Flora and Ashes said:


> Yeah, you're gonna sue me for singing "1000 Words," "Atashi no Kokoro," and "Honto no Jibun?"  Good luck with that.


We're the RIAA. We own the concept of music, and anything that can be processed by the ears


----------



## Furretsu (Jul 2, 2008)

Flora and Ashes said:


> Yeah, you're gonna sue me for singing "1000 Words," "Atashi no Kokoro," and "Honto no Jibun?"  Good luck with that.


RIAA = Recording Industry Association *of America*.

I doubt they'll care if you sing those. ;)


----------



## Flora (Jul 2, 2008)

Ah.

Then they'll sue me for playing my iPod and singing endless Cartel songs?  Good luck with that. ^^


----------



## Furretsu (Jul 2, 2008)

I guess it would depend on if you "legally" obtained the songs or not.


----------



## Dannichu (Jul 2, 2008)

AuroraKing said:


> They're down there with the Catholic Church for the "worst organization ever" title.


...Was there any need for that? Really?


----------



## Vladimir Putin's LJ (Jul 2, 2008)

Oh, well it's good they caught it that early! I mean, radio's only been around for what, roughly ninety years? Looking forward to the clamping of that bastard television in half a century!


----------



## nyuu (Jul 2, 2008)

AuroraKing said:


> I guess it would depend on if you "legally" obtained the songs or not.


D:< It isn't "legal" unless you rip it from a CD, wait..no they don't like that...buy it from an online distribution service - oh wait they don't /always/ have DRM and we aren't profiting enough,  so we don't like that either..... We, the RIAA, want you to only listen to music stored on vinyl discs.
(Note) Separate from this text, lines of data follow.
(** C14: Whatever others do and whatever fails, the calls of a send are those its protocol
    allows: a thread is created only where the author may open one; the one post is
    the author's message in the thread named, to a checked receiver that may see it;
    the budget is charged only for a stored post to an agent, and that agent is
    woken only for that post, in its participation, under its key, after the charge;
    a failure goes to the root stream only when the budget is exceeded.  And the
    effects are a run of the abstract send: post, charge, wake, stopped at the first
    failure; a success to an agent has woken it. *)
Theorem send_follows_protocol (env : OfficeEnv) (join : join_order) (s : run_state office ocall) :
  ∃ vs, run_trace (handle env join input ctx s).2 = run_trace s ++ vs
  ∧ (∀ xs v ys, vs = xs ++ v :: ys → send_allowed xs v)
  ∧ send_run (handle env join input ctx s).1 (effects vs)
  ∧ ∀ out, (handle env join input ctx s).1 = Ok out → unwoken_ok out vs.
Proof. apply handle_obeys. Qed.
End protocol.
Anything else is what is killing the music industry.


----------



## Furretsu (Jul 2, 2008)

NWT said:


> D:< It isn't "legal" unless you rip it from a Cd, wait..no they don't like that...buy it from an online distribution service - oh wait they don't /always/ have DRM and we aren't profiting enough,  so we don't like that either..... We, the RIAA, want you to only listen to music stored on vinyl discs. Anything else is what is killing the music industry.


You can buy a CD and play it in the CD player - but only certain _approved _CD players, because some of them are EVIL!


----------



## Shiny Grimer (Jul 3, 2008)

I actually bought a record player and some records and I think it has much better sound quality than CDs.

This is so stupid. I like to listen to the radio, even if they only play the same old songs. It lets me know what's popular right now and sometimes they'll play a good song and it's all good. What's the deal with this? First it was online radio that was the scourge of all music, now regular radio is the evil mastermind?

D< I am not pleased.


----------



## Crazy Weavile (Jul 3, 2008)

We are the RIAA. Lower your firewalls and surrender to DRM. We will add your creative and audiovisual distinctiveness to our own. Your culture will adapt to service us. Resistance is futile.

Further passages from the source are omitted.